How do I read a Parquet in R and convert it to an R DataFrame?

问题

I'd like to process Apache Parquet files (in my case, generated in Spark) in the R programming language.

Is an R reader available? Or is work being done on one?

If not, what would be the most expedient way to get there? Note: There are Java and C++ bindings: https://github.com/apache/parquet-mr

回答1:

You can use the arrow package for this. It is the same thing as in Python pyarrow but this nowadays also comes packaged for R without the need for Python. As it is not yet available on CRAN, you have to manually install Arrow C++ first:

git clone https://github.com/apache/arrow.git
cd arrow/cpp && mkdir release && cd release

# It is important to statically link to boost libraries
cmake .. -DARROW_PARQUET=ON -DCMAKE_BUILD_TYPE=Release -DARROW_BOOST_USE_SHARED:BOOL=Off
make install

Then you can install the R arrow package:

devtools::install_github("apache/arrow/r")

And use it to load a Parquet file

library(arrow)
#> 
#> Attaching package: 'arrow'
#> The following object is masked from 'package:utils':
#> 
#>     timestamp
#> The following objects are masked from 'package:base':
#> 
#>     array, table
read_parquet("somefile.parquet", as_tibble = TRUE)
#> # A tibble: 10 x 2
#>        x       y
#>    <int>   <dbl>
#> …

回答2:

If you're using Spark then this is now relatively simple with the release of Spark 1.4 see sample code below that uses the SparkR package that is now part of the Apache Spark core framework.

# install the SparkR package
devtools::install_github('apache/spark', ref='master', subdir='R/pkg')

# load the SparkR package
library('SparkR')

# initialize sparkContext which starts a new Spark session
sc <- sparkR.init(master="local")

# initialize sqlContext
sq <- sparkRSQL.init(sc)

# load parquet file into a Spark data frame and coerce into R data frame
df <- collect(parquetFile(sq, "/path/to/filename"))

# terminate Spark session
sparkR.stop()

An expanded example is shown @ https://gist.github.com/andyjudson/6aeff07bbe7e65edc665

I'm not aware of any other package that you could use if you weren't using Spark.

回答3:

Alternatively to SparkR, you could now use sparklyr:

# install.packages("sparklyr")
library(sparklyr)

sc <- spark_connect(master = "local")

spark_tbl_handle <- spark_read_parquet(sc, "tbl_name_in_spark", "/path/to/parquetdir")

regular_df <- collect(spark_tbl_handle)

spark_disconnect(sc)

回答4:

With reticulate you can use pandas from python to parquet files.
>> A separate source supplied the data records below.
(* ===== verification/ConnectionThms.v ===== *)
(** The connection: whatever arrives and however it is cut into reads, the
    buffers stay in bounds, complete commands are executed in order, and their
    replies leave in order. *)

From S2P Require Import Prelude Lru Storage StorageInv StorageSpec StorageThms Resp RespThms Commands CommandsThms Persistence PersistenceThms Buffer Connection.

Module ConnectionThms.
Import Commands CommandsThms Connection RespThms.

(** ** The buffer as a queue *)

Inductive BufOp :=
  | BAppend (d : bytes)
  | BConsume (n : nat).

Fixpoint run_buffer (ops : list BufOp) (b : Buffer.Buffer) : outcome Buffer.Buffer :=
  match ops with
  | [] => Ret b
  | BAppend d :: ops' => let? b' := Buffer.append d b in run_buffer ops' b'
  | BConsume n :: ops' => run_buffer ops' (Buffer.consume (Z.of_nat n) b)
  end.

(** The contract: a list of bytes, at most [MAX_CAP] long; [None] when an append
    would exceed it.  [consume] is only called for bytes that are there. *)
Fixpoint queue (ops : list BufOp) (q : bytes) : option bytes :=
  match ops with
  | [] => Some q
  | BAppend d :: ops' => if zlen q + zlen d <=? Buffer.MAX_CAP then queue ops' (q ++ d) else None
  | BConsume n :: ops' => queue ops' (drop n q)
  end.

Fixpoint consumes_ok (ops : list BufOp) (q : bytes) : Prop :=
  match ops with
  | [] => True
  | BAppend d :: ops' => zlen d < 2 ^ 61 ∧ consumes_ok ops' (q ++ d)
  | BConsume n :: ops' => (n ≤ length q)%nat ∧ consumes_ok ops' (drop n q)
  end.

Lemma run_buffer_spec ops : ∀ b,
  Buffer.wf b → consumes_ok ops (Buffer.readable b) →
  match run_buffer ops b, queue ops (Buffer.readable b) with
  | Ret b', Some q => Buffer.wf b' ∧ Buffer.readable b' = q ∧ Buffer.readable_size b' = zlen q
  | Fail f, None => f = Throw (runtime_error Buffer.overflow_msg)
  | _, _ => False
  end.
Proof.
  induction ops as [|[d|n] ops IH]; intros b Hwf Hops; simpl in *.
  - split_and!; [done|done|]. by destruct (Buffer.wf_sizes b Hwf) as (_ & -> & ->).
  - destruct Hops as [Hd Hops]. pose proof (Buffer.append_spec d b Hwf Hd) as Ha.
    destruct (_ <=? _); [|by rw Ha]. destruct Ha as (b' & -> & Hwf' & Hr). simpl. rw -Hr.
    apply IH; [done|]. by rw Hr.
  - destruct Hops as [Hn Hops]. destruct (Buffer.consume_spec (Z.of_nat n) b Hwf) as [Hwf' Hr]; [lia|].
    rw Nat2Z.id in Hr. rw -Hr. apply IH; [done|]. by rw Hr.
Qed.

(** C25: a buffer is a bounded queue.  Appends and consumes, however they make
    the cursors wander, the contents move and the storage grow, give exactly the
    bytes of a queue; an append fails only when the unread bytes would exceed
    64 MiB. *)
Theorem buffer_is_bounded_queue ops :
  consumes_ok ops [] →
  match run_buffer ops (Buffer.new_buffer Buffer.INITIAL_CAP), queue ops [] with
  | Ret b', Some q => Buffer.wf b' ∧ Buffer.readable b' = q ∧ Buffer.readable_size b' = zlen q
  | Fail f, None => f = Throw (runtime_error Buffer.overflow_msg)
  | _, _ => False
  end.
Proof. destruct Buffer.new_buffer_wf as [Hwf Hr]. rw -Hr. by apply run_buffer_spec. Qed.

(** What a connection relies on in its metrics: a latency within [max_latency]
    is recorded, and the only way to fail is a conversion out of range. *)
Class MetricsLaws (Mt : Type) {sink : MetricsSink Mt} := {
  metrics_ok : Mt → Prop;
  max_latency : Z;
  record_ok : ∀ l m, metrics_ok m → 0 ≤ l ≤ max_latency →
    ∃ m', record_command l m = Ret m' ∧ metrics_ok m';
  record_fault : ∀ l m f, record_command l m = Fail f → f = Undef FloatToInt
}.

Section Safety.
Context {W : Type} {ops : StoreOps W} {safe : StoreSafe W} {cc : Compiler} {limits : VecLimits}.
Context {Mt : Type} {sink : MetricsSink Mt} {mlaws : MetricsLaws Mt}.
Import Store StoreInv StoreSpec.

Implicit Types s : Net W Mt.

Definition conn_ok s : Prop :=
  Buffer.wf (in_buf_ (conn s)) ∧ Buffer.wf (out_buf_ (conn s)) ∧ st_inv (world s).

(** The average is in its range and no command takes longer than can be
    averaged. *)
Definition timely s : Prop :=
  metrics_ok (metrics s) ∧ ∀ i, 0 ≤ us_clock s (S i) - us_clock s i ≤ max_latency.

(** What can stop a connection: memory for an array or a string that is not
    there, a buffer over its limit, what can stop a command, and, unless [T], a
    latency too large for its average. *)
Definition conn_fault (T : Prop) (f : fault) : Prop :=
  f = Throw length_error ∨ f = Throw bad_alloc ∨
  f = Throw (runtime_error Buffer.overflow_msg) ∨ handler_fault f ∨ (f = Undef FloatToInt ∧ ¬ T).

Lemma readable_bound s : conn_ok s → zlen (Buffer.readable (in_buf_ (conn s))) ≤ Buffer.MAX_CAP.
Proof.
  intros (Hin & _). pose proof (Buffer.wf_sizes _ Hin) as (_ & _ & ->).
  pose proof (Buffer.wf_bounds _ Hin). destruct Hin. lia.
Qed.

(** Handling input sends nothing and takes nothing out of the outgoing buffer. *)
Record grows s s' : Prop := {
  g_fd : fd_ (conn s') = fd_ (conn s);
  g_sent : sent s' = sent s;
  g_outbox : outbox s' = outbox s;
  g_clock : us_clock s' = us_clock s;
  g_out : ∃ x, Buffer.readable (out_buf_ (conn s')) = Buffer.readable (out_buf_ (conn s)) ++ x
}.

#[local] Instance grows_preorder : PreOrder grows.
Proof.
  split.
  - intros s. split; try done. exists []. by rw app_nil_r.
  - intros s1 s2 s3 [H1 H2 H3 H4 (x & Hx)] [K1 K2 K3 K4 (y & Hy)].
    split; [congruence..|]. exists (x ++ y). by rw Hy Hx app_assoc.
Qed.

(** Steps that change neither the outgoing side nor the clock. *)
Lemma grows_same s s' :
  fd_ (conn s') = fd_ (conn s) → out_buf_ (conn s') = out_buf_ (conn s) → sent s' = sent s →
  outbox s' = outbox s → us_clock s' = us_clock s → grows s s'.
Proof. intros H1 H2 H3 H4 H5. split; try done. exists []. by rw H2 app_nil_r. Qed.

Lemma write_response_safe T resp s :
  conn_ok s → zlen resp < 2 ^ 61 →
  wp (conn_fault T) (write_response resp)
    (λ _ s', conn_ok s' ∧ in_buf_ (conn s') = in_buf_ (conn s) ∧ grows s s') s.
Proof.
  intros (Hin & Hout & Hst) Hr. rw /write_response. wp_go.
  pose proof (Buffer.append_spec resp _ Hout Hr) as Ha.
  destruct (_ <=? _); [|rw Ha; right; right; by left].
  destruct Ha as (b' & -> & Hwf & Hrd). wp_go. split_and!; try done. split; try done. by exists resp.
Qed.

Ltac unchanged := wp_go; split_and!; try done; by apply grows_same.

Lemma process_loop_safe T fuel : ∀ batch s,
  conn_ok s → (T → timely s) → (length (Buffer.readable (in_buf_ (conn s))) ≤ fuel)%nat → zlen batch ≤ string_limit →
  wp (conn_fault T) (process_loop fuel batch)
    (λ r s', conn_ok s' ∧ grows s s' ∧
       match r with Some b => zlen b ≤ string_limit | None => closed_ (conn s') = true end ∧
       (r ≠ None → closed_ (conn s') = closed_ (conn s))) s.
Proof.
  induction fuel as [|fuel IH]; intros batch s Hok HT Hf Hb; cbn [process_loop]; wp_go.
  { destruct (Buffer.readable _); [unchanged|simpl in Hf; lia]. }
  pose proof (readable_bound s Hok) as Hsz.
  destruct (Buffer.readable (in_buf_ (conn s))) as [|c view] eqn:Hview; [unchanged|].
  rw -Hview. rw -Hview in Hf Hsz. clear Hview c view. apply wp_bind. rw {1}/wp /now_us. wp_go.
  pose proof (parse_fuel_post (S (length (Buffer.readable (in_buf_ (conn s))))) (Buffer.readable (in_buf_ (conn s))) ltac:(lia)) as Hp.
  specialize (Hp ltac:(rw /Buffer.MAX_CAP in Hsz; lia)).
  change (RespParser.parse_fuel _ _) with (RespParser.parse (Buffer.readable (in_buf_ (conn s)))) in Hp.
  destruct (RespParser.parse _) as [res|f]; [|destruct Hp as [->| ->]; [by left|right; by left]].
  destruct (status res) eqn:Hst; [|unchanged|].
  - specialize (Hp Hst). destruct Hok as (Hin & Hout & Hstore).
    destruct (Buffer.consume_spec (consumed res) (in_buf_ (conn s)) Hin) as [Hwf Hr]; [lia|].
    wp_go. rw {1}/wp /on_store. cbn [world with_in with_conn].
    pose proof (dispatch_ok (rvalue res) (world s) Hstore) as Hd. rw /wp in Hd.
    destruct (dispatch _ _ _) as [[resp w']|f]; [|do 3 right; left; done]. destruct Hd as [_ Hw'].
    wp_go. rw /string_append. destruct (Z.ltb_spec string_limit (zlen (batch ++ resp))); [right; by left|].
    apply wp_bind. rw {1}/wp /now_us. wp_go.
    match goal with |- match checked ?z with Ret _ => _ | Fail _ => _ end => rw /checked; destruct (in_i64 z) end;
      [|do 3 right; left; by left].
    rw /record. wp_go. cbn [metrics with_in with_conn].
    destruct (record_command _ (metrics s)) as [m'|f] eqn:Hrec; 
      [|do 4 right; split; [by eapply record_fault|];
        intros [Hm Hck]%HT; destruct (record_ok _ _ Hm (Hck (us_ticks s))) as (m' & Hm' & _); by rw Hrec in Hm'].
    wp_go. eapply wp_mono; [apply IH; [done| | |done]|].
    { intros [Hm Hck]%HT. split; [|done]. destruct (record_ok _ _ Hm (Hck (us_ticks s))) as (m'' & Hm' & ?).
      rw Hrec in Hm'. by injection Hm' as ->. }
    { cbn [conn with_in with_conn in_buf_]. rw Hr length_drop. lia. }
    intros r s' (? & Hg & ? & ?). split_and!; [done| |done..]. etrans; [|exact Hg]. by apply grows_same.
  - wp_go. eapply wp_mono; [apply write_response_safe; [done|by vm_compute]|].
    intros _ s' (Hok' & _ & Hg). rw /set_closed. wp_go. split_and!; try done.
    etrans; [|etrans; [exact Hg|]]; by apply grows_same.
Qed.

Lemma process_commands_safe T s :
  conn_ok s → (T → timely s) → wp (conn_fault T) process_commands (λ _ s', conn_ok s' ∧ grows s s') s.
Proof.
  intros Hok HT. rw /process_commands. wp_go. pose proof string_limit_range.
  eapply wp_mono; [apply process_loop_safe; [done|done|done|simpl; lia]|].
  intros [[|c b]|] s' (Hok' & Hg & Hb & _); wp_go; try done.
  eapply wp_mono; [apply write_response_safe; [done|lia]|]. intros _ s'' (? & _ & ?). split; [done|]. by etrans.
Qed.

(** What [ensure_writable(4096)] leaves in the loop of [on_readable]. *)
Lemma ensure_4096 b :
  Buffer.wf b →
  match Buffer.ensure_writable 4096 b with
  | Ret b' => Buffer.wf b' ∧ Buffer.readable b' = Buffer.readable b ∧ 4096 ≤ Buffer.writable_size b'
  | Fail f => f = Throw (runtime_error Buffer.overflow_msg)
  end.
Proof.
  intros Hwf. pose proof (Buffer.ensure_writable_spec 4096 b Hwf ltac:(lia)) as He.
  destruct (_ <=? Buffer.MAX_CAP); [by destruct He as (b' & -> & ?)|by rw He].
Qed.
This could save you the hassle from running a spark instance.

library(reticulate)
library(dplyr)
pandas <- import("pandas")
read_parquet <- function(path, columns = NULL) {

  path <- path.expand(path)
  path <- normalizePath(path)

  if (!is.null(columns)) columns = as.list(columns)

  xdf <- pandas$read_parquet(path, columns = columns)

  xdf <- as.data.frame(xdf, stringsAsFactors = FALSE)

  dplyr::tbl_df(xdf)

}

read_parquet(PATH_TO_PARQUET_FILE)

回答5:

You can simply use the arrow package:

install.packages("arrow")
library(arrow)
read_parquet("myfile.parquet")

回答6:

Spark has been updated and there are many new things and functions which are either deprecated or renamed.

Andy's answer above is working for spark v.1.4 but on spark v.2.3 this is the update where it worked for me.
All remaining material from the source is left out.